Tuesday, November 6, 2007

Being Three

I love my children. They are smart and funny and kind and have made my world a better place. Their sweet smiling faces, the way they giggle with each other, the sound of their gentle breathing while they sleep all bring a warmth to my heart that is indescribable. So why is it that they can also drive me nuttier than a squirrel at a coconut convention?

It's a strange experience to love someone so immensely and at the same time want to box them up and ship them off to some remote town in the Himalayas. But truly, I have no one to blame but myself. I knowingly and wantingly brought 3 amazing, but all be it insane, little people into this world. And now I must sleep in the over-crowded, toy-strewn, jelly-stained bed I made.

Currently, it is my three year old who is giving my maternal instincts a kick in the pants. Whoever came up with the term "terrible twos" clearly had their children sent far, far away before said children reached the true terror that is three. My days are filled with "No!", "I wanna do it!", "It's my turn!", "Do it now!" and my personal favourite, "You loose, Stinky Pete!” If I had a quarter for every time my 3 year old gleefully looked me right in the eye as he found a new way to cause my lips to purse in frustration I'd be on a first name basis with my local Starbucks barista (or bartender). It isn’t until you’ve tried to reason with a three year old that you truly come to understand the complexity and subjectivity of truth. It’s almost a philosophical experience when you think about it; almost. Where else outside the halls of academia does one truly get the opportunity to examine the fabric of reality, perception and truth? Was that bite of apple I just had truly his bite? How do I know that the apple is still as good as it was prior to the bite? Isn’t the esthetic reality of an apple lessened by its lack of wholeness? And am I really a poopy-head mommy?

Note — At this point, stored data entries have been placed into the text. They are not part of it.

(** Well-formed UTF-8: what the strict decoder accepts. *)
Fixpoint utf8_valid (s : string) : bool :=
  match s with
  | EmptyString => true
  | String a s1 =>
      if in_range 0 127 a then utf8_valid s1 else
      match s1 with
      | EmptyString => false
      | String b s2 =>
          if in_range 194 223 a then continuation b && utf8_valid s2 else
          match s2 with
          | EmptyString => false
          | String c s3 =>
              if lead3 a b then continuation c && utf8_valid s3 else
              match s3 with
              | EmptyString => false
              | String d s4 =>
                  lead4 a b && continuation c && continuation d && utf8_valid s4
              end
          end
      end
  end.

(** [b.decode()]. *)
Definition decode (b : string) : exn + string :=
  if utf8_valid b then inr b else inl UnicodeDecodeError.

(** [needle in s] on strings. *)
Fixpoint contains (needle s : string) : bool :=
  String.prefix needle s ||
  match s with
  | EmptyString => false
  | String _ s' => contains needle s'
  end.

(** Iterating over a binary stream yields its lines, each with its
    newline, the last one possibly without. *)
Fixpoint readlines (s : string) : list string :=
  match s with
  | EmptyString => []
  | String a s' =>
      if bool_decide (a = "010"%char) then String a EmptyString :: readlines s'
      else match readlines s' with
           | [] => [String a EmptyString]
           | l :: ls => String a l :: ls
           end
  end.

(** ** The filesystem

    The filesystem records what is at each canonical path: a list of
    entries of which the latest one for a path counts.  Every operation
    reaches a location through [resolve]. *)

Inductive node :=
| Dir
| File (content : string).

#[global] Instance node_eq_dec : EqDecision node.
Proof. solve_decision. Defined.

Record FS := { entries : list (Path * node) }.

Fixpoint find_entry (l : list (Path * node)) (p : Path) : option node :=
  match l with
  | [] => None
  | (q, n) :: l' => if decide (q = p) then Some n else find_entry l' p
  end.

#[global] Instance fs_lookup : Lookup Path node FS :=
  λ p fs, find_entry (entries fs) p.

#[global] Instance fs_insert : Insert Path node FS :=
  λ p n fs, {| entries := (p, n) :: entries fs |}.

#[global] Instance fs_empty : Empty FS := {| entries := [] |}.

(** What [subprocess.Popen(cmd, ...)] run to completion does: it raises
    (the executable is missing), or the process exits with a return code,
    its standard output and standard error, and the filesystem as the
    process leaves it. *)
Inductive popen_result :=
| SpawnFailed (e : exn)
| Exited (returncode : Z) (stdout stderr : string) (fs : FS).

(** The surroundings of a run. *)
Record Env := {
  (** [Path.resolve()] *)
  resolve : Path → Path;
  (** [shutil.which] *)
  which : string → option string;
  (** [Path(__file__).parent] of [run_chai1.py] *)
  chai_dir : Path;
  (** [subprocess.Popen] on the given filesystem *)
  popen : FS → list string → popen_result;
  (** [BoltzYaml.write_yaml], from [abcfold.boltz.af3_to_boltz] *)
  write_yaml : FS → Path → exn + FS;
  (** The text layer of a file opened with [open(path, "w")]: the bytes
      that writing a text stores, by the encoding of the locale and the
      newline convention of the platform, or the [UnicodeEncodeError] it
      raises.  On a POSIX system with a UTF-8 locale these are the bytes
      of the text itself. *)
  encode : string → exn + string;
}.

I've read the articles and books that all assure me that this is all perfectly normal, a development stage, a step in the direction of self reliance and discovering his place in the world. I've gone through this once before with my now 5 year old, so I am aware that there will come a time when we are no longer at the mercy of the whims of a logic-impaired Spider-Man-lover with a Napoleon complex. But, oh lordy!


Anonymous said...

well, I figure if 30 is the new 20, then 3 must be the new 2, right?


Midlife Traveller said...

I so hear you with the Terrible Two thing. Two was a cakewalk; three is insane!

anna said...

Oh lordy is right! So this WILL pass?